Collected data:
Definition omap5_dss_phy_supply : list regulator_consumer_supply :=
  [REGULATOR_SUPPLY "vdds_dsi" "omapdss";
   REGULATOR_SUPPLY "vdds_dsi" "omapdss_dsi.0";
   REGULATOR_SUPPLY "vdds_dsi" "omapdss_dsi.1";
   REGULATOR_SUPPLY "vdds_hdmi" "omapdss_hdmi"].

Definition omap5_mmc1_io_supply : list regulator_consumer_supply :=
  [REGULATOR_SUPPLY "vmmc_aux" "omap_hsmmc.0"].

Definition omap5_sdp5430_vmmc3_supply : list regulator_consumer_supply :=
  [REGULATOR_SUPPLY "vmmc" "omap_hsmmc.2"].

(** The C operator [a | b] on masks. *)
Infix ".|" := Z.lor (at level 40, left associativity).

(** The C test [mask & flag]. *)
Definition has_flag (mask flag : Z) : bool := negb (Z.land mask flag =? 0).

Section Regulators.
Variable F : regulator_flags.

Let REGULATOR_MODE_NORMAL := REGULATOR_MODE_NORMAL F.
Let REGULATOR_MODE_STANDBY := REGULATOR_MODE_STANDBY F.
Let REGULATOR_CHANGE_VOLTAGE := REGULATOR_CHANGE_VOLTAGE F.
Let REGULATOR_CHANGE_MODE := REGULATOR_CHANGE_MODE F.
Let REGULATOR_CHANGE_STATUS := REGULATOR_CHANGE_STATUS F.

Definition omap5_smps12 : regulator_init_data :=
  {| constraints :=
       {| min_uV := 600000;
          max_uV := 1310000;
          valid_modes_mask := REGULATOR_MODE_NORMAL .| REGULATOR_MODE_STANDBY;
          valid_ops_mask := REGULATOR_CHANGE_VOLTAGE .| REGULATOR_CHANGE_MODE .| REGULATOR_CHANGE_STATUS;
          always_on := false;
          apply_uV := false |};
     num_consumer_supplies := 0;
     consumer_supplies := [] |}.

Definition omap5_smps45 : regulator_init_data :=
  {| constraints :=
       {| min_uV := 600000;
          max_uV := 1310000;
          valid_modes_mask := REGULATOR_MODE_NORMAL .| REGULATOR_MODE_STANDBY;
          valid_ops_mask := REGULATOR_CHANGE_VOLTAGE .| REGULATOR_CHANGE_MODE .| REGULATOR_CHANGE_STATUS;
          always_on := false;
          apply_uV := false |};
     num_consumer_supplies := 0;
     consumer_supplies := [] |}.

Definition omap5_smps6 : regulator_init_data :=
  {| constraints :=
       {| min_uV := 1200000;
          max_uV := 1200000;
          valid_modes_mask := REGULATOR_MODE_NORMAL .| REGULATOR_MODE_STANDBY;
          valid_ops_mask := REGULATOR_CHANGE_MODE .| REGULATOR_CHANGE_STATUS;
          always_on := false;
          apply_uV := false |};
     num_consumer_supplies := 0;
     consumer_supplies := [] |}.

Definition omap5_smps7 : regulator_init_data :=
  {| constraints :=
       {| min_uV := 1800000;
          max_uV := 1800000;
          valid_modes_mask := REGULATOR_MODE_NORMAL .| REGULATOR_MODE_STANDBY;
          valid_ops_mask := REGULATOR_CHANGE_MODE .| REGULATOR_CHANGE_STATUS;
          always_on := false;
          apply_uV := false |};
     num_consumer_supplies := 0;
     consumer_supplies := [] |}.

Definition omap5_smps8 : regulator_init_data :=
  {| constraints :=
       {| min_uV := 600000;
          max_uV := 1310000;
          valid_modes_mask := REGULATOR_MODE_NORMAL .| REGULATOR_MODE_STANDBY;
          valid_ops_mask := REGULATOR_CHANGE_VOLTAGE .| REGULATOR_CHANGE_MODE .| REGULATOR_CHANGE_STATUS;
          always_on := false;
          apply_uV := false |};
     num_consumer_supplies := 0;
     consumer_supplies := [] |}.

Definition omap5_smps9 : regulator_init_data :=
  {| constraints :=
       {| min_uV := 2100000;
          max_uV := 2100000;
          valid_modes_mask := REGULATOR_MODE_NORMAL .| REGULATOR_MODE_STANDBY;
          valid_ops_mask := REGULATOR_CHANGE_MODE .| REGULATOR_CHANGE_STATUS;
          always_on := true;
          apply_uV := false |};
     num_consumer_supplies := ARRAY_SIZE omap5_adac_supply;
     consumer_supplies := omap5_adac_supply |}.

Definition omap5_smps10 : regulator_init_data :=
  {| constraints :=
       {| min_uV := 5000000;
          max_uV := 5000000;
          valid_modes_mask := REGULATOR_MODE_NORMAL .| REGULATOR_MODE_STANDBY;
          valid_ops_mask := REGULATOR_CHANGE_MODE .| REGULATOR_CHANGE_STATUS;
          always_on := false;
          apply_uV := false |};
     num_consumer_supplies := ARRAY_SIZE omap5_vbus_supply;
     consumer_supplies := omap5_vbus_supply |}.

Definition omap5_ldo1 : regulator_init_data :=
  {| constraints :=
       {| min_uV := 2800000;
          max_uV := 2800000;
          valid_modes_mask := REGULATOR_MODE_NORMAL .| REGULATOR_MODE_STANDBY;
          valid_ops_mask := REGULATOR_CHANGE_MODE .| REGULATOR_CHANGE_STATUS;
          always_on := true;
          apply_uV := false |};
     num_consumer_supplies := 0;
     consumer_supplies := [] |}.

Definition omap5_ldo2 : regulator_init_data :=
  {| constraints :=
       {| min_uV := 2900000;
          max_uV := 2900000;
          valid_modes_mask := REGULATOR_MODE_NORMAL .| REGULATOR_MODE_STANDBY;
          valid_ops_mask := REGULATOR_CHANGE_MODE .| REGULATOR_CHANGE_STATUS;
          always_on := true;
          apply_uV := true |};
     num_consumer_supplies := ARRAY_SIZE omap5evm_lcd_panel_supply;
     consumer_supplies := omap5evm_lcd_panel_supply |}.

Definition omap5_ldo3 : regulator_init_data :=
  {| constraints :=
       {| min_uV := 3000000;
          max_uV := 3000000;
          valid_modes_mask := REGULATOR_MODE_NORMAL .| REGULATOR_MODE_STANDBY;
          valid_ops_mask := REGULATOR_CHANGE_MODE .| REGULATOR_CHANGE_STATUS;
          always_on := false;
          apply_uV := false |};
     num_consumer_supplies := 0;
     consumer_supplies := [] |}.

▸ What you need to do:
Each record is to be repeated exactly.

▸ Response to this exercise:
Definition omap5_dss_phy_supply : list regulator_consumer_supply :=
  [REGULATOR_SUPPLY "vdds_dsi" "omapdss";
   REGULATOR_SUPPLY "vdds_dsi" "omapdss_dsi.0";
   REGULATOR_SUPPLY "vdds_dsi" "omapdss_dsi.1";
   REGULATOR_SUPPLY "vdds_hdmi" "omapdss_hdmi"].

Definition omap5_mmc1_io_supply : list regulator_consumer_supply :=
  [REGULATOR_SUPPLY "vmmc_aux" "omap_hsmmc.0"].

Definition omap5_sdp5430_vmmc3_supply : list regulator_consumer_supply :=
  [REGULATOR_SUPPLY "vmmc" "omap_hsmmc.2"].

(** The C operator [a | b] on masks. *)
Infix ".|" := Z.lor (at level 40, left associativity).

(** The C test [mask & flag]. *)
Definition has_flag (mask flag : Z) : bool := negb (Z.land mask flag =? 0).

Section Regulators.
Variable F : regulator_flags.

Let REGULATOR_MODE_NORMAL := REGULATOR_MODE_NORMAL F.
Let REGULATOR_MODE_STANDBY := REGULATOR_MODE_STANDBY F.
Let REGULATOR_CHANGE_VOLTAGE := REGULATOR_CHANGE_VOLTAGE F.
Let REGULATOR_CHANGE_MODE := REGULATOR_CHANGE_MODE F.
Let REGULATOR_CHANGE_STATUS := REGULATOR_CHANGE_STATUS F.

Definition omap5_smps12 : regulator_init_data :=
  {| constraints :=
       {| min_uV := 600000;
          max_uV := 1310000;
          valid_modes_mask := REGULATOR_MODE_NORMAL .| REGULATOR_MODE_STANDBY;
          valid_ops_mask := REGULATOR_CHANGE_VOLTAGE .| REGULATOR_CHANGE_MODE .| REGULATOR_CHANGE_STATUS;
          always_on := false;
          apply_uV := false |};
     num_consumer_supplies := 0;
     consumer_supplies := [] |}.

Definition omap5_smps45 : regulator_init_data :=
  {| constraints :=
       {| min_uV := 600000;
          max_uV := 1310000;
          valid_modes_mask := REGULATOR_MODE_NORMAL .| REGULATOR_MODE_STANDBY;
          valid_ops_mask := REGULATOR_CHANGE_VOLTAGE .| REGULATOR_CHANGE_MODE .| REGULATOR_CHANGE_STATUS;
          always_on := false;
          apply_uV := false |};
     num_consumer_supplies := 0;
     consumer_supplies := [] |}.

Definition omap5_smps6 : regulator_init_data :=
  {| constraints :=
       {| min_uV := 1200000;
          max_uV := 1200000;
          valid_modes_mask := REGULATOR_MODE_NORMAL .| REGULATOR_MODE_STANDBY;
          valid_ops_mask := REGULATOR_CHANGE_MODE .| REGULATOR_CHANGE_STATUS;
          always_on := false;
          apply_uV := false |};
     num_consumer_supplies := 0;
     consumer_supplies := [] |}.

Definition omap5_smps7 : regulator_init_data :=
  {| constraints :=
       {| min_uV := 1800000;
          max_uV := 1800000;
          valid_modes_mask := REGULATOR_MODE_NORMAL .| REGULATOR_MODE_STANDBY;
          valid_ops_mask := REGULATOR_CHANGE_MODE .| REGULATOR_CHANGE_STATUS;
          always_on := false;
          apply_uV := false |};
     num_consumer_supplies := 0;
     consumer_supplies := [] |}.

Definition omap5_smps8 : regulator_init_data :=
  {| constraints :=
       {| min_uV := 600000;
          max_uV := 1310000;
          valid_modes_mask := REGULATOR_MODE_NORMAL .| REGULATOR_MODE_STANDBY;
          valid_ops_mask := REGULATOR_CHANGE_VOLTAGE .| REGULATOR_CHANGE_MODE .| REGULATOR_CHANGE_STATUS;
          always_on := false;
          apply_uV := false |};
     num_consumer_supplies := 0;
     consumer_supplies := [] |}.

Definition omap5_smps9 : regulator_init_data :=
  {| constraints :=
       {| min_uV := 2100000;
          max_uV := 2100000;
          valid_modes_mask := REGULATOR_MODE_NORMAL .| REGULATOR_MODE_STANDBY;
          valid_ops_mask := REGULATOR_CHANGE_MODE .| REGULATOR_CHANGE_STATUS;
          always_on := true;
          apply_uV := false |};
     num_consumer_supplies := ARRAY_SIZE omap5_adac_supply;
     consumer_supplies := omap5_adac_supply |}.

Definition omap5_smps10 : regulator_init_data :=
  {| constraints :=
       {| min_uV := 5000000;
          max_uV := 5000000;
          valid_modes_mask := REGULATOR_MODE_NORMAL .| REGULATOR_MODE_STANDBY;
          valid_ops_mask := REGULATOR_CHANGE_MODE .| REGULATOR_CHANGE_STATUS;
          always_on := false;
          apply_uV := false |};
     num_consumer_supplies := ARRAY_SIZE omap5_vbus_supply;
     consumer_supplies := omap5_vbus_supply |}.

Definition omap5_ldo1 : regulator_init_data :=
  {| constraints :=
       {| min_uV := 2800000;
          max_uV := 2800000;
          valid_modes_mask := REGULATOR_MODE_NORMAL .| REGULATOR_MODE_STANDBY;
          valid_ops_mask := REGULATOR_CHANGE_MODE .| REGULATOR_CHANGE_STATUS;
          always_on := true;
          apply_uV := false |};
     num_consumer_supplies := 0;
     consumer_supplies := [] |}.

Definition omap5_ldo2 : regulator_init_data :=
  {| constraints :=
       {| min_uV := 2900000;
          max_uV := 2900000;
          valid_modes_mask := REGULATOR_MODE_NORMAL .| REGULATOR_MODE_STANDBY;
          valid_ops_mask := REGULATOR_CHANGE_MODE .| REGULATOR_CHANGE_STATUS;
          always_on := true;
          apply_uV := true |};
     num_consumer_supplies := ARRAY_SIZE omap5evm_lcd_panel_supply;
     consumer_supplies := omap5evm_lcd_panel_supply |}.

Definition omap5_ldo3 : regulator_init_data :=
  {| constraints :=
       {| min_uV := 3000000;
          max_uV := 3000000;
          valid_modes_mask := REGULATOR_MODE_NORMAL .| REGULATOR_MODE_STANDBY;
          valid_ops_mask := REGULATOR_CHANGE_MODE .| REGULATOR_CHANGE_STATUS;
          always_on := false;
          apply_uV := false |};
     num_consumer_supplies := 0;
     consumer_supplies := [] |}.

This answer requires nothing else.